[AVAILABLE DATA]

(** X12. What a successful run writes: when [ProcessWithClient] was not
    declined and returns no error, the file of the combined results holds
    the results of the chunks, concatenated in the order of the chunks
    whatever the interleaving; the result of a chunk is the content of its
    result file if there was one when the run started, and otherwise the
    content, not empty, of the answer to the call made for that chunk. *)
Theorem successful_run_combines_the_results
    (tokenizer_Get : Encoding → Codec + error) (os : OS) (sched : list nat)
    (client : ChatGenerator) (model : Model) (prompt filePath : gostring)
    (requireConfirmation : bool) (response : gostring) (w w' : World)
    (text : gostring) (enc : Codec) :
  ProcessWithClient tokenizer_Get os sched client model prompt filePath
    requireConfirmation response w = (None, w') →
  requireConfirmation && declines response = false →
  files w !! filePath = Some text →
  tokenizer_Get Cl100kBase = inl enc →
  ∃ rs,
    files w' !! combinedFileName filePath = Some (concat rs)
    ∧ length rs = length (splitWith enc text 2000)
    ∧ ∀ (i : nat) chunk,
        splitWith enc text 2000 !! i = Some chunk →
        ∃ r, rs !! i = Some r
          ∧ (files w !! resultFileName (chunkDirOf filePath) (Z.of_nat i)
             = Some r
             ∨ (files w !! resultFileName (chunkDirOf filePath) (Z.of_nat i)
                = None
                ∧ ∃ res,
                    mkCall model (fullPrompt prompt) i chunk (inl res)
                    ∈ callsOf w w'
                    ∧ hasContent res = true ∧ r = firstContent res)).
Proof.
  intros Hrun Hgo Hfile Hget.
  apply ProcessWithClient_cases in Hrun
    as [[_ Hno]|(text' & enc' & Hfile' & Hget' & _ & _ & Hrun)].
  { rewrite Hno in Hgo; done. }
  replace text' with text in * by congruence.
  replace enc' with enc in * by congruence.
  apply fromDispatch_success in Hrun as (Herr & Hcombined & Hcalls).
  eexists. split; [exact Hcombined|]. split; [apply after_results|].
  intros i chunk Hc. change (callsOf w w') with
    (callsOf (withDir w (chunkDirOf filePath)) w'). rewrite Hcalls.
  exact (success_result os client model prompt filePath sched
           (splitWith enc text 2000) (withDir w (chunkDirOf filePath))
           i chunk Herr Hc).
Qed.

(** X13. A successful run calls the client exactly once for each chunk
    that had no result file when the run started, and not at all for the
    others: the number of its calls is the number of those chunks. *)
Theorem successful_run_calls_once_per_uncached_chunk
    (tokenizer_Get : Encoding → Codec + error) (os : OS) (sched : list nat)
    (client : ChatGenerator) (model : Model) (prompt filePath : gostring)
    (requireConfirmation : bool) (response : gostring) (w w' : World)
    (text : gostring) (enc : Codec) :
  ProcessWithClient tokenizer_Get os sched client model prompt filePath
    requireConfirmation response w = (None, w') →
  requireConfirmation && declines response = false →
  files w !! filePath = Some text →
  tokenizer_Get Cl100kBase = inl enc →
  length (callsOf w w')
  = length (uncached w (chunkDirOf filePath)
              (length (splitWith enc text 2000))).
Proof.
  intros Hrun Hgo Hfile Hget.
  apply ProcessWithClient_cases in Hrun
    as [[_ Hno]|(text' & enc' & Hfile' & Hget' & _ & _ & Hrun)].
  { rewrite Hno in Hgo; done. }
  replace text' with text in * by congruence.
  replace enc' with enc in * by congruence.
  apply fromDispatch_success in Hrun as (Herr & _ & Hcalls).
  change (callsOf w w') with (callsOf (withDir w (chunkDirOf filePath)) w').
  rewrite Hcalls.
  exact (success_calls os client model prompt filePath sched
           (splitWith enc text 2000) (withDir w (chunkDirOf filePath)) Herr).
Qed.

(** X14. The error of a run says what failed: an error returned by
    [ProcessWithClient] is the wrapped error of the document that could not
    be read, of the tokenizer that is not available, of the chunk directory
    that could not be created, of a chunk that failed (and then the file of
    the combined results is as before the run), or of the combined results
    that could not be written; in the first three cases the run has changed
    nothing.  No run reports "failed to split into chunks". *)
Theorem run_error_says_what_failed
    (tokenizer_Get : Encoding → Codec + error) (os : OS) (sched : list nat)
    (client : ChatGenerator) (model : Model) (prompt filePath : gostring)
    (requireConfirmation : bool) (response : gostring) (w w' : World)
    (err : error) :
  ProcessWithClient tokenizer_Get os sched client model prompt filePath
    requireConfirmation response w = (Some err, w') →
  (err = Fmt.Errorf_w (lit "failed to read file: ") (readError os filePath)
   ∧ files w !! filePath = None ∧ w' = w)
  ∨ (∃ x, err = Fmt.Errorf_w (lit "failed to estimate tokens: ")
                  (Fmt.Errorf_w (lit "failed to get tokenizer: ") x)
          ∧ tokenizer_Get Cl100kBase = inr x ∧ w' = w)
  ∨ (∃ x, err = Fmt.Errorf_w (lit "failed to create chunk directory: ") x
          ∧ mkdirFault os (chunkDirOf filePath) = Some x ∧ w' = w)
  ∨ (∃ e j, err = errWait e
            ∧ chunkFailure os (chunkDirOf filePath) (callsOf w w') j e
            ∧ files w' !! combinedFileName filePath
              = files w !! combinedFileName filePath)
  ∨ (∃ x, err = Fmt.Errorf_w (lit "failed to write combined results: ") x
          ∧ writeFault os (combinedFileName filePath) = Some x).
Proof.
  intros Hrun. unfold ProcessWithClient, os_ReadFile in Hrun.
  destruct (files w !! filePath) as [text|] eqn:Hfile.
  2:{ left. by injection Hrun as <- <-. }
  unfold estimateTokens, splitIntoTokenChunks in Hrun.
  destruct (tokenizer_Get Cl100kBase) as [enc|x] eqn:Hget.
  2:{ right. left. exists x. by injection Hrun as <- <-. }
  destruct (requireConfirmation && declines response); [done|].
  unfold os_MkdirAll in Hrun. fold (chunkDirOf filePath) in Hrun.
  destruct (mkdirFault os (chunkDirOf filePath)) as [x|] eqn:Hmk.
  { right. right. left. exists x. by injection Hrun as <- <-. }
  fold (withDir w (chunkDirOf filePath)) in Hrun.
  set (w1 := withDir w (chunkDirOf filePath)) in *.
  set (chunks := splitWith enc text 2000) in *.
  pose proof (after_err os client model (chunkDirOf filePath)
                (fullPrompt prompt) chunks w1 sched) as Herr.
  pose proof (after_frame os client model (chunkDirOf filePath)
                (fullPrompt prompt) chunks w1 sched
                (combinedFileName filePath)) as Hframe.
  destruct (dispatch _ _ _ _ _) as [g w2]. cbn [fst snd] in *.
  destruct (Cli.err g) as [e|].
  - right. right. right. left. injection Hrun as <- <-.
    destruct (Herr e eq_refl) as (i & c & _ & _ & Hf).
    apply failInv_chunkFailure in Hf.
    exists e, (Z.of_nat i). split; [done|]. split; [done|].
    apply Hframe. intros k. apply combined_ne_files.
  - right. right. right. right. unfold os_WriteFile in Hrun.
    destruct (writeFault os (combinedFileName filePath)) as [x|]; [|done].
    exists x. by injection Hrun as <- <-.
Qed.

[/AVAILABLE DATA]
[AVAILABLE DATA]

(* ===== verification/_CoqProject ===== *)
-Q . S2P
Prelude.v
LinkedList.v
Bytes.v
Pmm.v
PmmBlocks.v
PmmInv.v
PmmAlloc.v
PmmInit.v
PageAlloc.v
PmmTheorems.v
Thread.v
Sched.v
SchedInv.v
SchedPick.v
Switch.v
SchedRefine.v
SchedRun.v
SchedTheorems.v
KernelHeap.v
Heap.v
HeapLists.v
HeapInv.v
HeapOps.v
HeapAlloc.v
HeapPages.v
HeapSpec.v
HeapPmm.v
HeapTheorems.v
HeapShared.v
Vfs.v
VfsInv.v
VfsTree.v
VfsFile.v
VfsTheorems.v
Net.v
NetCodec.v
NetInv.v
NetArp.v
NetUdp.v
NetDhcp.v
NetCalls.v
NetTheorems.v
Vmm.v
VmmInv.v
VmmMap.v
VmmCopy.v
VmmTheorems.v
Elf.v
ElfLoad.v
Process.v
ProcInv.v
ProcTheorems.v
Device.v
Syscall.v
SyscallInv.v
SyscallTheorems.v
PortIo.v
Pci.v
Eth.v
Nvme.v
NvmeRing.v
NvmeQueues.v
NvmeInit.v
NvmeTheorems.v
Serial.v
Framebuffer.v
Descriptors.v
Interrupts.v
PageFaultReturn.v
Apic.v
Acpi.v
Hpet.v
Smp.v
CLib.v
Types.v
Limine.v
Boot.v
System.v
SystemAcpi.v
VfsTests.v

[/AVAILABLE DATA]
[AVAILABLE DATA]

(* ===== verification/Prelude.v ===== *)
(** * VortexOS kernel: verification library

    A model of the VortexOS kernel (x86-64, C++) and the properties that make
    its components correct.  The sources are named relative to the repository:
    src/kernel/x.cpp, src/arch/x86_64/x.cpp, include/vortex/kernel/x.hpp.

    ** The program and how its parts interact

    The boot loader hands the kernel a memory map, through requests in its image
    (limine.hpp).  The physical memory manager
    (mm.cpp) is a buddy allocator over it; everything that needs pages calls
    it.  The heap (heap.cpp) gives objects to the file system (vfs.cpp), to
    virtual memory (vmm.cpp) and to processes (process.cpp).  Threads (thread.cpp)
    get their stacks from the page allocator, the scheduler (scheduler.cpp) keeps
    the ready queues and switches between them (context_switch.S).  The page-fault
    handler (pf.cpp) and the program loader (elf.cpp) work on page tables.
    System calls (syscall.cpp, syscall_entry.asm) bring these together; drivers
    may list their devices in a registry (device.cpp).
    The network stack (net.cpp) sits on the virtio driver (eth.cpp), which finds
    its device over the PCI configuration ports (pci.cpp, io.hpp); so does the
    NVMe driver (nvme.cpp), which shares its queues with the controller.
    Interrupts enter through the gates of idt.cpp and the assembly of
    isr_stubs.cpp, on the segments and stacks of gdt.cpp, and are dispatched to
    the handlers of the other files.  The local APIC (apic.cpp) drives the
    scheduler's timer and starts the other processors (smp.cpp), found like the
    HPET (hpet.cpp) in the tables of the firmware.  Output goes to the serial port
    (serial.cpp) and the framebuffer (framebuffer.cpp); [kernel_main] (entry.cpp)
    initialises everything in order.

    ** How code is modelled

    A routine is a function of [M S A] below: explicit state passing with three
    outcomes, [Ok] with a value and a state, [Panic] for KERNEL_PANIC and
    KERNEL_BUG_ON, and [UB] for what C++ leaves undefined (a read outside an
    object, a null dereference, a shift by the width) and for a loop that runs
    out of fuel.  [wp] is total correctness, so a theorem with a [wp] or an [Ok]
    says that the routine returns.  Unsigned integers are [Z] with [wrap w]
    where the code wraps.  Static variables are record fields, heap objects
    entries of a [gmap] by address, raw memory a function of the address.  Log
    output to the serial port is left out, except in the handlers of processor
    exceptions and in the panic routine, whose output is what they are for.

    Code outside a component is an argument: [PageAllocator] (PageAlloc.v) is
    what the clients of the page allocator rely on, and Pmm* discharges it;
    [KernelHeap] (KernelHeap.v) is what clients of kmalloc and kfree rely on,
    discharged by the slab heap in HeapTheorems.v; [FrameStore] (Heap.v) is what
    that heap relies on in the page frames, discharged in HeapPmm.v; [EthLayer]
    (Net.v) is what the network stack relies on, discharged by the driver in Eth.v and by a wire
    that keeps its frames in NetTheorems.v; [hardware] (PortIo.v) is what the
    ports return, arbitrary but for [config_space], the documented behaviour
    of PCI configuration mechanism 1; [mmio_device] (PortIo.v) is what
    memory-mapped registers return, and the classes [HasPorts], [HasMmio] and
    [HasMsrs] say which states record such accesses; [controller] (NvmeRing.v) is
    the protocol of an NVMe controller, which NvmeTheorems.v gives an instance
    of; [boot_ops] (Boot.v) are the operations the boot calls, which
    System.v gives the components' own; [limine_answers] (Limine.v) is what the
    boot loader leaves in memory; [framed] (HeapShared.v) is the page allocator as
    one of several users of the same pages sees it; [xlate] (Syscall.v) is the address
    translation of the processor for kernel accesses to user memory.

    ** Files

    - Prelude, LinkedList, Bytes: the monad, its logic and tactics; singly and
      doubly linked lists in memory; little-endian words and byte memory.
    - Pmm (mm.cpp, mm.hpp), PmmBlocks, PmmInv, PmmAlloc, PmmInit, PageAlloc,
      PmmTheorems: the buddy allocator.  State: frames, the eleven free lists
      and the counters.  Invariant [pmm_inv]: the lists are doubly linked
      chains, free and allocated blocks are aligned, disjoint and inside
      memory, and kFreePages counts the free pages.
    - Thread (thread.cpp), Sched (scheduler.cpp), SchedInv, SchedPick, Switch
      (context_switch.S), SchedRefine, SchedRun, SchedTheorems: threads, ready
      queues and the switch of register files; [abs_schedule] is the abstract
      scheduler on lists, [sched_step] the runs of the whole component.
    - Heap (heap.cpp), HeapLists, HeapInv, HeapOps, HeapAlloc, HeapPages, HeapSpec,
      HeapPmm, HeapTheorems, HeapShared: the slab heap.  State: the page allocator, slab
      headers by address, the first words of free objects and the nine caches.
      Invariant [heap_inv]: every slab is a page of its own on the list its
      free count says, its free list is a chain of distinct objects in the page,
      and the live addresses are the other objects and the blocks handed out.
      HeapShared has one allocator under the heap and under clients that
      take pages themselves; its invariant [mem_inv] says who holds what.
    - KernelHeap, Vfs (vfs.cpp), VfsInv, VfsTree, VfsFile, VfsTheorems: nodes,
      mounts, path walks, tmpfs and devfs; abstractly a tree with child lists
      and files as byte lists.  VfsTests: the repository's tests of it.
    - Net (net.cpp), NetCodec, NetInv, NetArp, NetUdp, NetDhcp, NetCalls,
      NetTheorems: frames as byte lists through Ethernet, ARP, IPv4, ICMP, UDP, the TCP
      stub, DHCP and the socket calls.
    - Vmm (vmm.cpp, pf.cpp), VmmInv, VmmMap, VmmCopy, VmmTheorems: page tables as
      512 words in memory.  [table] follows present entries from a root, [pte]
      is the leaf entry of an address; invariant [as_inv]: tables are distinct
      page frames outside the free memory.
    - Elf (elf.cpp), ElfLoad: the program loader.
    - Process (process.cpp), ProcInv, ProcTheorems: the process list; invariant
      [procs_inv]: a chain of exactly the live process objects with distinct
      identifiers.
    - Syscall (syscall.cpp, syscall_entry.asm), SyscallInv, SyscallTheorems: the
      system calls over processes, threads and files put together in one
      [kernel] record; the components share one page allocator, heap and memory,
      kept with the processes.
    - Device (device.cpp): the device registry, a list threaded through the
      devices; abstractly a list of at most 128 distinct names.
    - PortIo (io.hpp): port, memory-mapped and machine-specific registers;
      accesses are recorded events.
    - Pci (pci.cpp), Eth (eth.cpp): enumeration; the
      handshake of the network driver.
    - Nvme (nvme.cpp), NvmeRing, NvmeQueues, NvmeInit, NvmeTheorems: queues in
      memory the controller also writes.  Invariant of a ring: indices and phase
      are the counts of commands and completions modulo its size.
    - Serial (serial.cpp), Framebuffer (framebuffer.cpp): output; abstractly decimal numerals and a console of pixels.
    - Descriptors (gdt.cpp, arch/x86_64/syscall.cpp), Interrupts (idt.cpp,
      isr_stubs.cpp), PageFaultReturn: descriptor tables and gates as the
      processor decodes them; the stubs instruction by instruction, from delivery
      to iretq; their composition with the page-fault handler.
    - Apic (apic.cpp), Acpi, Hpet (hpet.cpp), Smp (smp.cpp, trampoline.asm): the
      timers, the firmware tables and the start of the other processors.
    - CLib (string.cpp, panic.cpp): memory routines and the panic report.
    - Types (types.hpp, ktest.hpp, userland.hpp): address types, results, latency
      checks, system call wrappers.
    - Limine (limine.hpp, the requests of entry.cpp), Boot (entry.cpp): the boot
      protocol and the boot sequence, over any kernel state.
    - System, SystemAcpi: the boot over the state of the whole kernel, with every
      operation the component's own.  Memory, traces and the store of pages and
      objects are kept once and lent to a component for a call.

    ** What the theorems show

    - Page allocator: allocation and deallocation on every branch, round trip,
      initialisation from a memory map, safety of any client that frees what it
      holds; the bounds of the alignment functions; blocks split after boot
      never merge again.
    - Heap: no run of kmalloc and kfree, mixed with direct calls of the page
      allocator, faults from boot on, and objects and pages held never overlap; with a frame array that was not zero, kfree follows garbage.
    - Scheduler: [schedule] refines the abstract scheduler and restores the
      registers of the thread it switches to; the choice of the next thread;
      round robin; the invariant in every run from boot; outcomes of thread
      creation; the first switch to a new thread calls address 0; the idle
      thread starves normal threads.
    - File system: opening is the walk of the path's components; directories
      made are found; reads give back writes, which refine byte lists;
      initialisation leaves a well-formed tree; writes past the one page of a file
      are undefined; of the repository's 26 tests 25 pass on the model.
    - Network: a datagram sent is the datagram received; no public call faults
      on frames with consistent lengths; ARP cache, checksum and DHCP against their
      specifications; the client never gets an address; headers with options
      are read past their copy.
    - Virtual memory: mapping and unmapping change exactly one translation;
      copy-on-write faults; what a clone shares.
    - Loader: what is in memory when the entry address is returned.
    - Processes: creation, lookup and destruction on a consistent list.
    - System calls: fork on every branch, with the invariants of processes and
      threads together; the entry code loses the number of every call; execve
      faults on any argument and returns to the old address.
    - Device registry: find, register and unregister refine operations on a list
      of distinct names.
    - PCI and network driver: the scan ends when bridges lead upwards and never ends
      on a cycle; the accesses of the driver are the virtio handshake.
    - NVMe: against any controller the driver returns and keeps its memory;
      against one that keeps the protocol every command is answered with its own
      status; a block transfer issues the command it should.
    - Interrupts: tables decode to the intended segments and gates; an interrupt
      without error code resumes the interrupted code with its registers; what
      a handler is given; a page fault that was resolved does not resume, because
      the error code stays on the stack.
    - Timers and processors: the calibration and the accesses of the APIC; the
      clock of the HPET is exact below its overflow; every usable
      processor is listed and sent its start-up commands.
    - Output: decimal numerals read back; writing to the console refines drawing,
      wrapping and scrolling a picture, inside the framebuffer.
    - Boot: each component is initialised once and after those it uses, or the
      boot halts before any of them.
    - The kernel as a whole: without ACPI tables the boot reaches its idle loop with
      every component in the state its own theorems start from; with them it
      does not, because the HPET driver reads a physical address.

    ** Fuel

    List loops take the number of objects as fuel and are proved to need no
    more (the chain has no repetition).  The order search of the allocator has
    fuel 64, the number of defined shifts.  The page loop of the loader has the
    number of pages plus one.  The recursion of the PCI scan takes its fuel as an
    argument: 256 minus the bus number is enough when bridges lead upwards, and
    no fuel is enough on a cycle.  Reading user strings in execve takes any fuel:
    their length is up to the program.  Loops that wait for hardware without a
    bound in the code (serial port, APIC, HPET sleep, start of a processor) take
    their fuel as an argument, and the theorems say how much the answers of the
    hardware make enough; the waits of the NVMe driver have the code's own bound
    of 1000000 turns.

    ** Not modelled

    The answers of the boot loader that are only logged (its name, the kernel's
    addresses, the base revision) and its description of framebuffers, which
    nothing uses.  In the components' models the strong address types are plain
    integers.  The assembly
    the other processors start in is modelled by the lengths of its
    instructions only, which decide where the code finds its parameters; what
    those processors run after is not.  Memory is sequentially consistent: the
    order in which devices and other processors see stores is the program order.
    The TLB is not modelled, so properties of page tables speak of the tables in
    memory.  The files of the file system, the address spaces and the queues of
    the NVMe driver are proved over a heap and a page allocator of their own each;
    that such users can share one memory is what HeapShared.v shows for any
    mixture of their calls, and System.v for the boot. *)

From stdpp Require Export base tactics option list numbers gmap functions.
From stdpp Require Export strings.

[/AVAILABLE DATA]

Look through the entries and work out how many lines have the word "initialisation" in them; reply with that number only.

2